17 novembre 2023
Questo protocollo descrive un test comportamentale per la registrazione del comportamento di ricerca indotto dallo zucchero utilizzando Drosophila melanogaster. Il test può essere utilizzato per studiare i comportamenti legati all'alimentazione e al foraggiamento, nonché i meccanismi neuronali sottostanti.
Il nostro studio utilizza la Drosophila come modello genetico per identificare i percorsi chiave di input dello stimolo in determinati comportamenti. Questo approccio mira a rivelare le reti neurali che innescano il comportamento di ricerca locale, migliorando la comprensione al di là di ciò che è noto nelle api mellifere e nelle formiche, potenzialmente applicabile agli esseri umani. La Drosophila è un potente sistema modello genetico che comprende il comportamento di foraggiamento nei moscerini ha portato all'identificazione di nuovi circuiti che non erano noti in precedenza in nessun altro sistema modello.
Non solo i neuroni, il nostro stato interno agisce su questi circuiti per regolare la fisiologia e il comportamento è stato studiato recentemente. La nostra ricerca esplora il potenziale legame evolutivo tra la ricerca locale delle mosche e la comunicazione della danza delle api mellifere, come ipotizzato da Vincent Dethier.
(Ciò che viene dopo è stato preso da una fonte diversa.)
(** * fastapi_soap.wsdl: XSD element and WSDL generation

    A shallow embedding of [src/fastapi_soap/wsdl.py] and the properties
    of its two routines, [generate_xsd_element] and [generate_wsdl].

    Python objects are modelled by the observations the module makes of
    them: an [xml.etree] element is a tree of tag, attribute dictionary
    (insertion ordered), children and text; a pydantic-xml model class is
    a record of [__name__], [__xml_tag__], the ["tag"] entry of
    [model_config] and [model_fields]; classes live in a class table and
    are referred to by identity, so that a model may mention itself.
    A node that is changed after it has been attached to its parent is
    reached through a reference into the tree that holds it. A Python
    exception is a [Raise] result, and the depth of the interpreter's
    call stack is the [fuel] of the recursive routine. *)

From stdpp Require Import base gmap sets list strings pretty.
From Stdlib Require Import Ascii String.

Open Scope string_scope.
Open Scope list_scope.
Open Scope nat_scope.
Set Warnings "-register-all,-clear-no-such-hyp".

(** ** Python values and dictionaries *)

(** The values that end up in attribute dictionaries: [None] or a [str]. *)
Inductive pyval : Type :=
| PyNone
| PyStr (s : string).

(** Truth value of an object: [None] and the empty string are false. *)
Definition truthy (v : pyval) : bool :=
  match v with
  | PyNone => false
  | PyStr EmptyString => false
  | PyStr _ => true
  end.

(** [a or b] *)
Definition py_or (a b : pyval) : pyval := if truthy a then a else b.

(** [getattr(obj, attr, default)], the attribute being [None] when the
    object does not have it. *)
Definition getattr {A} (attr : option A) (default : A) : A :=
  match attr with
  | Some v => v
  | None => default
  end.

(** [d[k] = v] on an insertion-ordered dictionary. *)
Fixpoint dict_set {V} (d : list (string * V)) (k : string) (v : V) : list (string * V) :=
  match d with
  | [] => [(k, v)]
  | (k', v') :: d' =>
      if String.eqb k' k then (k', v) :: d' else (k', v') :: dict_set d' k v
  end.

(** [d.get(k)] *)
Fixpoint dict_lookup {V} (d : list (string * V)) (k : string) : option V :=
  match d with
  | [] => None
  | (k', v) :: d' => if String.eqb k' k then Some v else dict_lookup d' k
  end.

(** [d.get(k, default)] *)
Definition dict_get {V} (d : list (string * V)) (k : string) (default : V) : V :=
  getattr (dict_lookup d k) default.

(** [{**d, **extra}] *)
Definition dict_update {V} (d extra : list (string * V)) : list (string * V) :=
  fold_left (λ acc kv, dict_set acc kv.1 kv.2) extra d.

(** ** Strings *)

Definition is_upper (c : ascii) : bool :=
  let n := nat_of_ascii c in Nat.leb 65 n && Nat.leb n 90.

Definition is_lower (c : ascii) : bool :=
  let n := nat_of_ascii c in Nat.leb 97 n && Nat.leb n 122.

Definition is_digit (c : ascii) : bool :=
  let n := nat_of_ascii c in Nat.leb 48 n && Nat.leb n 57.

Definition is_cased (c : ascii) : bool := is_upper c || is_lower c.

Definition to_upper (c : ascii) : ascii :=
  if is_lower c then ascii_of_nat (nat_of_ascii c - 32) else c.

Definition to_lower (c : ascii) : ascii :=
  if is_upper c then ascii_of_nat (nat_of_ascii c + 32) else c.

(** [str.title()] on ASCII text: a letter that follows a letter is
    lowered, any other letter is raised; bytes outside ASCII are left as
    they are and count as uncased. Python takes the case of a letter
    outside ASCII from the Unicode tables, so the two agree on ASCII
    text only: a property that depends on the letters of a title-cased
    role is stated for roles that satisfy [is_ascii]. *)
Fixpoint title_from (previous_is_cased : bool) (s : string) : string :=
  match s with
  | EmptyString => EmptyString
  | String c s' =>
      String (if previous_is_cased then to_lower c else to_upper c)
             (title_from (is_cased c) s')
  end.

Definition title (s : string) : string := title_from false s.

(** [s.isascii()] *)
Fixpoint is_ascii (s : string) : bool :=
  match s with
  | EmptyString => true
  | String c s' => (N_of_ascii c <? 128)%N && is_ascii s'
  end.

(** [s.rstrip(ch)] for a single character [ch]: every trailing [ch] goes. *)
Fixpoint rstrip (ch : ascii) (s : string) : string :=
  match s with
  | EmptyString => EmptyString
  | String c s' =>
      match rstrip ch s' with
      | EmptyString => if Ascii.eqb c ch then EmptyString else String c EmptyString
      | r => String c r
      end
  end.

(** ** Element trees ([xml.etree.ElementTree.Element]) *)

Inductive Element : Type :=
  mkElement {
    tag : string;
    attrib : list (string * pyval);
    children : list Element;
    text : option string
  }.

(** [Element(tag, attrib, **extra)] *)
Definition new_element (tag : string) (attrib extra : list (string * pyval)) : Element :=
  mkElement tag (dict_update attrib extra) [] None.

(** [element.set(key, value)] *)
Definition set (e : Element) (key : string) (value : pyval) : Element :=
  mkElement (tag e) (dict_set (attrib e) key value) (children e) (text e).

(** [element.append(child)] *)
Definition append (e child : Element) : Element :=
  mkElement (tag e) (attrib e) (children e ++ [child]) (text e).

(** [element.text = s] *)
Definition set_text (e : Element) (s : string) : Element :=
  mkElement (tag e) (attrib e) (children e) (Some s).

(** [element.get(key)] *)
Definition get (e : Element) (key : string) : option pyval :=
  dict_lookup (attrib e) key.

(** [bool(element)]: an element without children is false. *)
Definition element_truthy (e : Element) : bool :=
  match children e with
  | [] => false
  | _ :: _ => true
  end.

(** *** References to nodes of a tree under construction

    The module keeps references to nodes it has already attached to a
    parent and goes on changing them. Nodes are only ever appended, so
    the position of a node below the root of its tree, the list of child
    indices that leads to it, identifies it for good: a reference is
    that position, and changing a node through a reference changes the
    tree that holds it. *)

Definition handle := list nat.

(** The node a reference points to. *)
Fixpoint node_at (h : handle) (root : Element) : option Element :=
  match h with
  | [] => Some root
  | i :: h' =>
      match children root !! i with
      | Some c => node_at h' c
      | None => None
      end
  end.

(** Changing the node a reference points to. *)
Fixpoint update_at (h : handle) (f : Element → Element) (root : Element) : Element :=
  match h with
  | [] => f root
  | i :: h' =>
      mkElement (tag root) (attrib root)
        (alter (update_at h' f) i (children root)) (text root)
  end.

(** [SubElement(parent, tag, **extra)]: the tree with the new node
    appended to [parent], and the reference to the new node. *)
Definition SubElement (root : Element) (parent : handle) (tag : string)
    (extra : list (string * pyval)) : Element * handle :=
  let index :=
    match node_at parent root with
    | Some p => List.length (children p)
    | None => O
    end in
  (update_at parent (λ p, append p (new_element tag [] extra)) root,
   parent ++ [index]).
Abbiamo trovato somiglianze tra i due comportamenti, indicando meccanismi neurali e molecolari condivisi.
Ciò suggerisce che la Drosophila potrebbe essere utilizzata come sistema modello per studiare la danza delle api. In combinazione con la manipolazione molecolare e l'imaging, questo paradigma presenta un approccio potente e promettente. Il nostro protocollo non prevede l'utilizzo di materiali costosi e può essere personalizzato in laboratorio.
È facile ed efficiente confrontare molti parametri utilizzando un software intuitivo che genera riprese riproducibili e robuste. Il nostro studio si concentra sull'identificazione dei circuiti cerebrali che intersecano vari percorsi comportamentali nel foraggiamento, tra cui l'alimentazione, la regolazione del sonno e il processo decisionale. Questi sono conservati in tutte le specie e stiamo studiando come queste strutture cerebrali interagiscono e regolano più comportamenti contemporaneamente.
Questo protocollo descrive un saggio comportamentale per la registrazione del comportamento di ricerca indotto da zuccheri utilizzando Drosophila melanogaster. Lo studio impiega Drosophila come modello genetico per identificare le vie di ingresso dello stimolo chiave nel comportamento di ricerca, migliorando la comprensione delle reti neurali coinvolte nel foraggiamento.
Il monitoraggio quantitativo della ricerca locale indotta da zuccheri in Drosophila permette un'analisi precisa dei circuiti neurali alla base della ricerca di cibo guidata dalla fame, supportando la validazione precoce di bersagli nella ricerca neurocomportamentale. Questo paradigma fornisce output comportamentali robusti e riproducibili che facilitano la riduzione del rischio meccanicistica e il confronto tra percorsi in diverse specie, orientando le decisioni di portafoglio in neurogenetica e farmacologia comportamentale. L'approccio è scalabile ed economico, sostenendo test di ipotesi ad alto rendimento per team aziendali di ricerca e sviluppo.
Questo paradigma comportamentale si inserisce nel percorso di scoperta, dal mappatura iniziale dei circuiti neurali allo sviluppo di modelli preclinici, sostenendo l'identificazione dei composti promettenti e la validazione meccanicistica.